Scroll Shocker

Port Washington rabbi sees God’s hand in sefer Torah connections.

Advertisement

The story of the Torah has been called by some a miracle, but ask Rabbi Shalom Paltiel of the Chabad of Port Washington and he will tell you it is just God at work.

When Rabbi Paltiel told the Torah scroll’s story during his first day Rosh HaShanah sermon, he said “it created shock waves in our community in terms of people realizing the active hand of God in our lives and how personal Torah and Jewishness is to each and every one of us. … One woman left the synagogue in tears.”

The 175-year-old Torah was bought by a congregant, Menashe Shurka, as a gift for his son, Yosef, on the occasion of the boy’s bar mitzvah June 13. When Shurka examined the Torah, he noticed an inscription on the back of the parchment that said the scribes were Rabbi David Kalazan and his son, Yosef.

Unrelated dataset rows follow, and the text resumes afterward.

(** ** What a host can rely on *)

(** C11. Delivery: whatever calls the host makes, while a generation is being
    synthesized or drained the PCM the provider produced for it is exactly what
    the host consumed followed by what is still staged, in order; a settled
    generation was consumed completely and was not empty; and the PCM of a
    generation never exceeds the configured duration. *)
Theorem speech_delivery c p out o x o' ops w :
  turbo_agent_speech_output_create c p out o = (TURBO_TTS_OK, Some x, o') ->
  let y := (speech_execs ops x w).1 in
  let t := tally_of (log y) in
  Z.of_nat (length (t_produced t)) <= max_audio_ms (config y) * 24 /\
  (staging y = true -> t_produced t = t_consumed t ++ staged y) /\
  (state y = TURBO_TTS_SETTLED -> t_consumed t = t_produced t /\ t_produced t <> []).
Proof.
  intros Hx%output_create_wf. cbv zeta. destruct (output_execs_wf ops x w Hx) as [Hc Hs].
  set (y := (speech_execs ops x w).1) in *. unfold state_ok in Hs. cbv zeta in Hs.
  rewrite <- (core_produced y Hc), <- (core_max y Hc). split; [apply (core_total y Hc)|].
  unfold staging. split; [|intros Hst; rewrite Hst in Hs; tauto].
  destruct (state y); intros Hst; try discriminate Hst; tauto.
Qed.

(** Privacy: in every state in which the object can be destroyed or reused
    nothing of the generation is left: the text, voice, language and PCM buffers
    are zero and no sample is staged; and the object can be destroyed in exactly
    those states. *)
Theorem speech_no_residue c p out o x o' ops w :
  turbo_agent_speech_output_create c p out o = (TURBO_TTS_OK, Some x, o') ->
  let y := (speech_execs ops x w).1 in
  turbo_agent_speech_output_destroy (Some y) =
    (if busy y then (TURBO_TTS_EBUSY, Some y) else (TURBO_TTS_OK, None)) /\
  (busy y = false -> no_residue y /\ staged y = []).
Proof.
  intros Hx%output_create_wf. cbv zeta. pose proof (output_execs_wf ops x w Hx) as Hwf.
  split; [done|]. intros Hb. destruct (idle_wf _ Hwf Hb) as [(Hp & Ho & _) Hr].
  split; [done|]. unfold staged. rewrite Hp, Ho. done.
Qed.
Definition created : turbo_agent_speech_input (World := nat) :=
  match (turbo_agent_speech_create (Some turbo_agent_speech_config_init) (Some recognizer) true
           []).1.2 with
  | Some x => x
  | None => mk_input TURBO_AGENT_SPEECH_IDLE [] 0 0 0 0 0 0 false 0 0
              (mk_table (fun _ w => (0, w))
                 (fun _ _ w => (0, mk_transcript TURBO_AGENT_SPEECH_NONE (NullText 0), w))
                 (fun w => (0, mk_transcript TURBO_AGENT_SPEECH_NONE (NullText 0), w))
                 (fun w => w)) [] [] 0 0 0 TURBO_AGENT_SPEECH_NONE false []
  end.

Lemma created_ok :
  turbo_agent_speech_create (Some turbo_agent_speech_config_init) (Some recognizer) true [] =
  (TURBO_AGENT_SPEECH_OK, Some created, []).
Proof. vm_compute. reflexivity. Defined.

Definition voice (ts : Z) : offer := mk_offer 1 (Some (replicate 320 9)) 320 ts false.

(** Two frames are queued; a third arrives while the first is recognized. *)
Definition talk : list speech_op :=
  [OpBegin 1 []; OpOffer (voice 10); OpOffer (voice 20); OpPump 1 [[voice 30]]].

Definition result (ops : list speech_op) : turbo_agent_speech_input * nat :=
  default (created, 0%nat) (speech_execs ops created 0%nat).

Lemma result_run ops y w :
  speech_execs ops created 0%nat = Some (y, w) -> (result ops).1 = y.
Proof. intros Hrun. unfold result. rewrite Hrun. reflexivity. Defined.

Lemma input_fifo_witness :
  exists y w', speech_execs talk created 0%nat = Some (y, w') /\
    snd <$> t_accepted (tally_of (log y)) = [10; 20; 30] /\
    t_accepted (tally_of (log y)) = t_delivered (tally_of (log y)) ++ contents y.
Proof.
  destruct (input_fifo _ _ _ _ _ _ talk 0%nat created_ok) as (y & w' & Hrun & Hq & _).
  exists y, w'. split; [exact Hrun|]. apply result_run in Hrun as <-.
  split; [vm_compute; reflexivity|]. apply Hq. vm_compute. reflexivity.
Defined.

Lemma input_erased_witness :
  exists y w', speech_execs (talk ++ [OpCancel]) created 0%nat = Some (y, w') /\
    queue y = replicate (capacity y) zero_slot.
Proof.
  destruct (input_erased _ _ _ _ _ _ (talk ++ [OpCancel]) 0%nat created_ok)
    as (y & w' & Hrun & _ & He & _).
  exists y, w'. split; [exact Hrun|]. apply He. apply result_run in Hrun as <-.
  vm_compute. reflexivity.
Defined.

Lemma input_pump_bounded_witness :
  exists st z w2 k, turbo_agent_speech_pump (result talk).1 1 true [] 0%nat =
    Some ((st, z, w2), k) /\ 0 <= k <= 1.
Proof.
  destruct (input_pump_bounded _ _ _ _ _ _ talk 0%nat (result talk).1 (result talk).2 1 [] 0%nat
              created_ok) as (st & z & w2 & k & Hp & Hk & _);
    [vm_compute; reflexivity|lia|].
  exists st, z, w2, k. split; [exact Hp|exact Hk].
Defined.

Definition finished : list speech_op := talk ++ [OpFinish; OpPump 2 []; OpPump 1 []].

Lemma input_transcript_witness :
  exists z, turbo_agent_speech_take_final (result finished).1 64 =
      (TURBO_AGENT_SPEECH_OK,
       Some ([111; 107; 0], 2%nat, TURBO_AGENT_SPEECH_TRANSCRIPT_FINAL), z) /\
    (turbo_agent_speech_take_final z 64).1.1 = TURBO_AGENT_SPEECH_ESTATE.
Proof.
  exists (turbo_agent_speech_take_final (result finished).1 64).2.
  split; [vm_compute; reflexivity|].
  destruct (input_transcript _ _ _ _ _ _ finished 0%nat (result finished).1 (result finished).2
              created_ok) as (_ & _ & Ht & _); [vm_compute; reflexivity|].
  destruct (Ht 64 [111; 107; 0] 2%nat TURBO_AGENT_SPEECH_TRANSCRIPT_FINAL
              (turbo_agent_speech_take_final (result finished).1 64).2)
    as (_ & _ & _ & _ & _ & _ & _ & _ & _ & Hagain); [vm_compute; reflexivity|].
  apply Hagain.
Defined.

Lemma valid_utf8_iff_witness :
  Forall byte [240; 159; 142; 164] /\
  exists cps, Forall text_scalar cps /\ [240; 159; 142; 164] = encode_all cps.
Proof.
  assert (Hb : Forall byte [240; 159; 142; 164])
    by (repeat (apply Forall_cons; split; [unfold byte; lia|]); apply Forall_nil; exact I).
  split; [exact Hb|]. apply (valid_utf8_iff _ Hb). vm_compute. reflexivity.
Defined.

End SpeechInputRuns.
(* ===== verification/ToolRegistry.v ===== *)
(** * Tool registry (src/runtime_tools/src/turbo_tool_registry.c)

    The registry is its list of entries and its capacity.  Lookup is by exact
    name first, then by the one entry whose name has the given text as its
    OpenAI-compatible form.  All versions of the add operation, removal, the
    readers, native projections, capabilities, metadata, projection and
    composition of registries, and the four ways to execute a tool.

    A NULL registry or text is [None].  Entries are values: a borrowed pointer
    that is read is the value read.  [user_data_free] is the callback that
    releases the user data a handler closes over. *)

From S2P Require Import Prelude RuntimeJson JsonMem Tool.

(** ** Names *)

(* src/runtime_tools/src/turbo_tool_registry.c 24-27 turbo_tool_openai_name_char_valid *)
Definition turbo_tool_openai_name_char_valid (ch : Ascii.ascii) : bool :=
  let c := char_code ch in
  ((97 <=? c) && (c <=? 122)) || ((65 <=? c) && (c <=? 90)) || ((48 <=? c) && (c <=? 57))
  || (c =? 95) || (c =? 45).

Definition underscore : Ascii.ascii := Ascii.ascii_of_nat 95.

(* src/runtime_tools/src/turbo_tool_registry.c 29-44 turbo_tool_openai_compatible_name_equals *)
Fixpoint turbo_tool_openai_compatible_name_equals (original compatible : string) : bool :=
  match original, compatible with
  | EmptyString, EmptyString => true
  | String a original, String b compatible =>
      let ch := if turbo_tool_openai_name_char_valid a then a else underscore in
      bool_decide (ch = b) && turbo_tool_openai_compatible_name_equals original compatible
  | _, _ => false
  end.
(* src/runtime_tools/src/turbo_tool_runtime.c 86-95 turbo_tool_runtime_bridge_context_handler *)
Definition turbo_tool_runtime_bridge_context_handler (name : string)
  : turbo_tool_context_handler_fn runtime_world :=
  fun arguments_json context w =>
    turbo_tool_runtime_invoke_with_context (Some name) (Some arguments_json) context true w.

(* src/runtime_tools/src/turbo_tool_runtime.c 97-106 turbo_tool_runtime_bridge_json_value_context_handler *)
Definition turbo_tool_runtime_bridge_json_value_context_handler (name : string)
  : turbo_tool_json_value_context_handler_fn J runtime_world :=
  fun arguments context w =>
    turbo_tool_runtime_invoke_json_value_with_context (Some name) arguments context true w.

(* src/runtime_tools/src/turbo_tool_runtime.c 108-118 turbo_tool_runtime_bridge_entry_destroy *)
Definition turbo_tool_runtime_bridge_entry_destroy : turbo_tool_user_data_free_fn runtime_world :=
  turbo_tool_runtime_destroy.

Definition tool_name (tool : turbo_tool_runtime_tool_v3) : option string :=
  t_name (t2_base (t3_base tool)).

Definition runtime_indices (n : nat) : list Z := Z.of_nat <$> seq 0 n.

(** The bindings of this call, removed one after the other. *)
Fixpoint remove_tools (runtime : option turbo_tool_runtime) (l : list Z)
    (registry : option bridged_registry) (w : runtime_world)
  : option bridged_registry * runtime_world :=
  match l with
  | [] => (registry, w)
  | i :: l =>
      match turbo_tool_runtime_get_tool_v3 runtime i with
      | (TURBO_TOOL_OK, tool) =>
          match tool_name tool with
          | Some name =>
              let '(_, registry, w) := turbo_tool_registry_remove registry (Some name) w in
              remove_tools runtime l registry w
          | None => remove_tools runtime l registry w
          end
      | _ => remove_tools runtime l registry w
      end
  end.

(** The catalog is read in the runtime as it was at the call: releases change only
    its count. *)
(* src/runtime_tools/src/turbo_tool_runtime.c 541-552 turbo_tool_runtime_rollback_registry *)
Definition turbo_tool_runtime_rollback_registry (runtime : option turbo_tool_runtime)
    (registry : option bridged_registry) (added_count : nat) (w : runtime_world)
  : option bridged_registry * runtime_world :=
  remove_tools runtime (runtime_indices added_count) registry w.
Definition little_endian (n : nat) (value : Z) : list Z :=
  (fun i => Z.land (Z.shiftr value (8 * Z.of_nat i)) 255) <$> seq 0 n.

(* src/agent_compiler/src/turbo_agent_dag_compiler.c 221-228 dag_hash_u32 *)
Definition dag_hash_u32 (hash value : Z) : Z := dag_hash_bytes hash (little_endian 4 value).

(* src/agent_compiler/src/turbo_agent_dag_compiler.c 230-237 dag_hash_u64 *)
Definition dag_hash_u64 (hash value : Z) : Z := dag_hash_bytes hash (little_endian 8 value).

Definition text_bytes (s : string) : list Z := char_code <$> String.list_ascii_of_string s.

(* src/agent_compiler/src/turbo_agent_dag_compiler.c 239-243 dag_hash_cstring *)
Definition dag_hash_cstring (hash : Z) (value : string) : Z :=
  dag_hash_bytes (dag_hash_bytes hash (text_bytes value)) [255].

(** ** The compiler's monad *)

Definition compile (A : Type) : Type :=
  oracle -> option ((turbo_agent_compile_status * string + A) * oracle).

#[global] Instance compile_ret : MRet compile := fun A a o => Some (inr a, o).
#[global] Instance compile_bind : MBind compile := fun A B k m o =>
  match m o with
  | Some (inr a, o) => k a o
  | Some (inl f, o) => Some (inl f, o)
  | None => None
  end.

(** The diagnostic holds 256 bytes with the terminator. *)
(* src/agent_compiler/src/turbo_agent_dag_compiler.c 59-65 dag_fail *)
Definition dag_fail {A} (status : turbo_agent_compile_status) (message : string) : compile A :=
  fun o => Some (inl (status, String.substring 0 255 message), o).

Definition guard_or (b : bool) (status : turbo_agent_compile_status) (message : string)
  : compile unit := if b then mret () else dag_fail status message.

Definition try_alloc : compile bool := fun o => let (b, o) := alloc o in Some (inr b, o).

(** A computation outside the compiler that uses memory. *)
Definition with_memory {A} (f : oracle -> A * oracle) : compile A :=
  fun o => let (a, o) := f o in Some (inr a, o).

It gave both of their dates of birth and death.

“The birthday of the first scribe was the [Hebrew date of the] 21st of Sivan, which is Josef’s birthday,” Rabbi Paltiel said. “That is also the date of death of the second scribe. The first scribe died on rosh chodesh Tammuz — the date of Yosef’s bar mitzvah celebration, which this year was June 13 or 613 [the number of Biblical commandments]. … It’s wild; you can’t make this up.”

“And the most shocking thing,” Rabbi Paltiel said, was that Menashe Shurka did an ancestry search and learned that the two scribes were his Yemenite wife’s relatives.

“They were the boy’s grandfathers going back seven generations,” he said. “It shows the providence of almighty God, which is normally hidden from view. A story like this inspires us to recognize that perhaps everything that is going on in our lives is orchestrated by the great creator.

“Anytime a Jew embraces Torah — any Jewish act — he is engaging not just in something wonderful but embracing something that is inherently his.”